Were we to go back to the drawing board? Did Bora and I have to re-examine the very basis on which we had designed our homeschooling curriculum? Our building blocks were sound, reflecting the most relevant aspects of many models to be had out there. We had integrated our farming lifestyle into it. And now our children were telling us that it was not just the two of them, Jasmin and Kabir, who were supposed to be receiving an education. We were required to stay open to ideas, too, Bora and I, if we believed in that education.

That evening, I wrote to Sara. “Yasser’s need to have a strong sense of belonging at his school, with his friends, in fact with his generation, is a telling moment for me.
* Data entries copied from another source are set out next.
(** * Snake: the game-state simulation of DenisKhanov/Snake

    A shallow embedding of package [game] (src/game/geometry.go, the
    snake type that follows it in the same file, and src/game/game.go)
    and of the earlier copy of the game, package [modules]
    (src/modules), together with the properties of the movement model,
    of the self-bite, of food placement, of scoring and of restart.

    Representation choices, all of them for the whole file:

    - [Point] coordinates are [float64] in the source.  Every coordinate
      the program computes is the image of an integer: it comes from
      [float64(x + i)], from [float64(rand.Intn(cellsCount))], or from
      adding or subtracting [1] to such a value, and the head stops
      moving once it is one step outside the grid
      ([run_grid_invariant], [prospective_head_range]).  On these
      integers [float64] addition and comparison are exact
      ([float64_exact_on_grid], [Exec_on_float64]), so the model takes
      the coordinates in [Z]; properties of the arithmetic of [Exec]
      are stated of cells of the grid, since from [2^53] on [float64]
      no longer adds [1] exactly.
    - [int] is the 64-bit signed integer of the platforms the program
      is built for (linux and windows, amd64); its wrap-around is
      written out in [GoInt].
    - a slice is a [list]; an index out of range and an integer
      division by zero are the run-time panics of Go and are results of
      the model, not exceptions of it.
    - [rand.Intn] is an oracle: the caller supplies the successive
      draws, and a sampling loop that used all of them without
      accepting one is [Blocked].
    - the timer loop and the key handler run in two goroutines, and
      package [game] takes no lock.  A round of the loop and a call of
      the handler are the steps of [step] and [run]; this is what the
      program does as long as no call of the handler falls inside a
      round.  The properties of the program are therefore stated of
      one round, of one call of the handler, of rounds alone and of
      particular runs; [restarting] is the state in which a round finds
      the game when it falls inside a restart. *)

From Stdlib Require Import ZArith Lia String.
From Stdlib Require Floats.PrimFloat Numbers.Cyclic.Int63.Uint63.
From stdpp Require Import base option list.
Of course we don’t want, as parents, to let our children face dangers and take risks. Yet, when my children say they are moved by the challenges millions of children in India are facing, I have to acknowledge the intensity of their impulse for shared experience. When I was young and wanted to study literature, my ambitious father wouldn’t hear of it. He said I could read all the books I wanted but I had to study science. He was putting his faith in the superiority of science over other areas of enquiry. When I had the opportunity, I decided to use that science education to study agrarian communities. And that was what brought you and me together… I wish we could talk and sip some arak. Well, I am gradually beginning to lean towards easing up on our diligently planned curriculum, and let Kabir and Jasmin explore what they are going to study over the next several weeks. Bora is comfortable with that but I am not entirely so. It’s not going to be a free-for-all, no way. First we are going to write up some sort of objective and perhaps even devise a format for accountability.”
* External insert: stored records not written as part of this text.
(** The state a call leaves behind, branch by branch, in terms of the state
    after the first two phases. *)
Lemma process_outcome (g : SequenceGroup) (chunk : Z)
    (samples : list SequenceOutputs) (w0 : World) (g1 : SequenceGroup)
    (w1 : World) (cs : ChildSeqs) :
  apply_samples g chunk samples w0 = Ok (g1, w1, cs) ->
  let sp := sampling_params g in
  let w2 := foldl (decode_and_check self sp) w1 cs in
  let all :=
    all_finished_sorted self w2 (length_penalty sp)
      (get_finished_seqs w0 g) cs in
  let running := running_sorted self w2 (length_penalty sp) cs in
  let bw := best_of sp in
  _process_sequence_group_samples self g chunk samples w0
  = if negb (use_beam_search sp)
    then (with_seqs (seqs g1 ++ added_by cs) g1,
          with_calls (forks_of w2 cs ++ frees_of_finished w2 cs) w2, None)
    else
      match stop_beam_search self sp w2 all running with
      | Raise e => (remove_existing g1 (py_slice_from all bw), w2, Some e)
      | Ok stop =>
          let selected :=
            new_pairs (py_slice_to all bw)
            ++ (if stop then [] else py_slice_to running bw) in
          let unselected :=
            new_pairs (py_slice_from all bw)
            ++ (if stop then running else py_slice_from running bw) in
          (with_seqs
             (filter (fun i => i ∉ dropped_parents unselected)
                (filter (fun i => i ∉ existing_ids (py_slice_from all bw))
                   (seqs g1)
                 ++ added_by selected)) g1,
           with_calls
             (forks_of w2 selected
              ++ frees_of_finished w2 selected
              ++ map free_seq (dropped_parents unselected)) w2,
           None)
      end.
Proof.
  intros Happly sp w2 all running bw.
  unfold _process_sequence_group_samples. rewrite Happly.
  fold sp. fold w2.
  destruct (use_beam_search sp); cbn [negb].
  - fold all. fold running. fold bw.
    destruct (stop_beam_search self sp w2 all running) as [stop|e]; [|done].
    rewrite remove_existing_seqs.
    destruct stop.
    + rewrite app_nil_r.
      rewrite add_and_fork_loop, free_finished_parent_loop,
        remove_unselected_loop.
      rewrite frees_of_finished_with_calls, !with_calls_app.
      cbn [seqs with_seqs]. rewrite !with_seqs_with_seqs.
      by rewrite <- ?app_assoc.
    + rewrite add_and_fork_loop, free_finished_parent_loop,
        remove_unselected_loop.
      rewrite frees_of_finished_with_calls, !with_calls_app.
      cbn [seqs with_seqs]. rewrite !with_seqs_with_seqs.
      by rewrite <- ?app_assoc.
  - rewrite add_and_fork_loop, free_finished_parent_loop.
    by rewrite frees_of_finished_with_calls, !with_calls_app.
Qed.

End Outcome.

(** ** What the selection is made of *)

Lemma py_slice_to_elem_of {A : Type} (l : list A) (i : Z) (x : A) :
  x ∈ py_slice_to l i -> x ∈ l.
Proof.
  intros Hx. rewrite <- (py_slice_to_from l i). apply elem_of_app. by left.
Qed.

Lemma py_slice_from_elem_of {A : Type} (l : list A) (i : Z) (x : A) :
  x ∈ py_slice_from l i -> x ∈ l.
Proof.
  intros Hx. rewrite <- (py_slice_to_from l i). apply elem_of_app. by right.
Qed.

Lemma new_pairs_elem_of (entries : list FinishedEntry) (s p : Z) :
  (s, p) ∈ new_pairs entries <-> new_finished s p ∈ entries.
Proof.
  unfold new_pairs. rewrite list_elem_of_omap. split.
  - intros ([s' | s' p'] & Hin & Heq); [done|]. by injection Heq as -> ->.
  - intros Hin. by exists (new_finished s p).
Qed.

Lemma existing_ids_elem_of (entries : list FinishedEntry) (s : Z) :
  s ∈ existing_ids entries <-> existing_finished s ∈ entries.
Proof.
  unfold existing_ids. rewrite list_elem_of_omap. split.
  - intros ([s' | s' p'] & Hin & Heq); [|done]. by injection Heq as ->.
  - intros Hin. by exists (existing_finished s).
Qed.

Lemma dropped_parents_elem_of (l : ChildSeqs) (s : Z) :
  s ∈ dropped_parents l <-> (s, s) ∈ l.
Proof.
  unfold dropped_parents. rewrite list_elem_of_fmap. split.
  - intros ([s' p'] & -> & Hin). apply list_elem_of_filter in Hin as [Heq Hin].
    cbn in *. by subst.
  - intros Hin. exists (s, s). split; [done|].
    by apply list_elem_of_filter.
Qed.

Lemma added_by_elem_of (l : ChildSeqs) (s : Z) :
  s ∈ added_by l <-> exists p, (s, p) ∈ l /\ s <> p.
Proof.
  unfold added_by. rewrite list_elem_of_fmap. split.
  - intros ([s' p'] & -> & Hin). apply list_elem_of_filter in Hin as [Hne Hin].
    by exists p'.
  - intros (p & Hin & Hne). exists (s, p). split; [done|].
    by apply list_elem_of_filter.
Qed.

Lemma forks_of_elem_of (w : World) (l : ChildSeqs) (p c : Z) :
  fork_seq p c ∈ forks_of w l
  <-> (c, p) ∈ l /\ c <> p /\ finished_in w c = false.
Proof.
  unfold forks_of. rewrite list_elem_of_fmap. split.
  - intros ([c' p'] & Heq & Hin). injection Heq as -> ->.
    apply list_elem_of_filter in Hin as [[Hne Hf] Hin]. done.
  - intros (Hin & Hne & Hf). exists (c, p). split; [done|].
    by apply list_elem_of_filter.
Qed.

Section Selection.

Context {collab : Collaborators}.
Variable self : LLMEngine.

Lemma all_finished_new_elem_of (w : World) (lp : Q) (existing : list Z)
    (cs : ChildSeqs) (s p : Z) :
  new_finished s p ∈ all_finished_sorted self w lp existing cs
  <-> (s, p) ∈ cs /\ finished_in w s = true.
Proof.
  unfold all_finished_sorted. rewrite sort_by_key_desc_perm.
  unfold all_finished_unsorted. rewrite elem_of_app, !list_elem_of_fmap. split.
  - intros [(x & Heq & _) | ([s' p'] & Heq & Hin)]; [done|].
    injection Heq as -> ->.
    apply list_elem_of_filter in Hin as [Hf Hin]. done.
  - intros [Hin Hf]. right. exists (s, p). split; [done|].
    by apply list_elem_of_filter.
Qed.

Lemma all_finished_existing_elem_of (w : World) (lp : Q) (existing : list Z)
    (cs : ChildSeqs) (s : Z) :
  existing_finished s ∈ all_finished_sorted self w lp existing cs
  <-> s ∈ existing.
Proof.
  unfold all_finished_sorted. rewrite sort_by_key_desc_perm.
  unfold all_finished_unsorted. rewrite elem_of_app, !list_elem_of_fmap. split.
  - intros [(x & Heq & Hin) | (x & Heq & _)]; [|done].
    by injection Heq as ->.
  - intros Hin. left. by exists s.
Qed.

Lemma running_sorted_elem_of (w : World) (lp : Q) (cs : ChildSeqs)
    (e : Z * Z) :
  e ∈ running_sorted self w lp cs <-> e ∈ cs /\ finished_in w (fst e) = false.
Proof.
  unfold running_sorted. rewrite sort_by_key_desc_perm.
  rewrite list_elem_of_filter. tauto.
Qed.

(** Whatever the decision, the selected and the unselected children are
    children. *)
Lemma selection_subset (w : World) (lp : Q) (existing : list Z)
    (cs : ChildSeqs) (bw : Z) (stop : bool) (e : Z * Z) :
  e ∈ new_pairs (py_slice_to (all_finished_sorted self w lp existing cs) bw)
      ++ (if stop then []
          else py_slice_to (running_sorted self w lp cs) bw)
  \/ e ∈ new_pairs
           (py_slice_from (all_finished_sorted self w lp existing cs) bw)
         ++ (if stop then running_sorted self w lp cs
             else py_slice_from (running_sorted self w lp cs) bw) ->
  e ∈ cs.
Proof.
  destruct e as [s p].
  assert (Hall : forall l, (forall x, x ∈ l ->
                   x ∈ all_finished_sorted self w lp existing cs) ->
                 (s, p) ∈ new_pairs l -> (s, p) ∈ cs).
  { intros l Hl Hin. apply new_pairs_elem_of in Hin.
    apply Hl in Hin. by apply all_finished_new_elem_of in Hin as [? _]. }
  assert (Hrun : (s, p) ∈ running_sorted self w lp cs -> (s, p) ∈ cs).
  { intros Hin. by apply running_sorted_elem_of in Hin as [? _]. }
  intros [Hin | Hin]; apply elem_of_app in Hin as [Hin | Hin].
  - eapply Hall; [|exact Hin]. intros x. apply py_slice_to_elem_of.
  - destruct stop; [by apply elem_of_nil in Hin|].
    by apply py_slice_to_elem_of, Hrun in Hin.
  - eapply Hall; [|exact Hin]. intros x. apply py_slice_from_elem_of.
  - destruct stop; [by apply Hrun|].
    by apply py_slice_from_elem_of, Hrun in Hin.
Qed.

End Selection.

(** ** The order of the scheduler calls *)

Section CallOrder.

Context {collab : Collaborators}.
Variable self : LLMEngine.

Lemma apply_samples_spec (g : SequenceGroup) (chunk : Z)
    (samples : list SequenceOutputs) (w0 : World) (g1 : SequenceGroup)
    (w1 : World) (cs : ChildSeqs) :
  apply_samples g chunk samples w0 = Ok (g1, w1, cs) ->
  let parents := get_seqs w0 g RUNNING in
  g1 = with_seqs (filter (fun i => i ∉ childless samples parents) (seqs g)) g
  /\ sched_calls w1
     = sched_calls w0 ++ map free_seq (childless samples parents)
  /\ seq_counter w0 <= seq_counter w1
  /\ Forall (fun e => snd e ∈ parents
                      /\ child_samples_of samples (snd e) <> []
                      /\ (fst e = snd e
                          \/ seq_counter w0 <= fst e < seq_counter w1)) cs
  /\ (NoDup parents -> Forall (fun p => p < seq_counter w0) parents ->
      NoDup (map fst cs)).
Proof.
  unfold apply_samples. intros H.
  set (parents := get_seqs w0 g RUNNING) in *.
  destruct (forallb _ samples); [|done].
  destruct (process_parents_spec samples chunk parents g w0 [])
    as (w' & new & E & Hc & Hn & Hall & Hnd).
  rewrite E in H. inversion H; subst; clear H. done.
Qed.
After I hit the send button, I sat thinking.

Great and famous words of wisdom about education came to mind. Survival has required that we acquire practical skills from the moment life on earth began. But finer skills are needed for life to be lived in harmony and understanding. With people, with nature, while facing doubts and fears, but holding on to hope. We have had to build higher level skills, thinking skills to constantly reexamine what we need to learn, understand, remember and communicate. And renew.

“Well,” I said to Bora drily, as we walked across the length of the farm to round up the cows for the evening, “Which modern savant shall I read before we begin drafting our New and Revised Learning Manifesto for the Brave Young World?”

Bora chuckled. “I am going to put my mind in reverse gear and look up the ancients. May be I’ll begin with that radical guru of mine, Gautama Buddha. He’s got stuff to say about knowledge, wisdom, and self-discovery that has never failed me in moments of doubt.”

“Do you remember the story about the five students who chose to take different paths and travelled…what were they, the paths? Kindness, Healing, Wholeness, Truth, and, what was the last one?

“Freedom,” Bora said, and we walked on, calling out to the cows.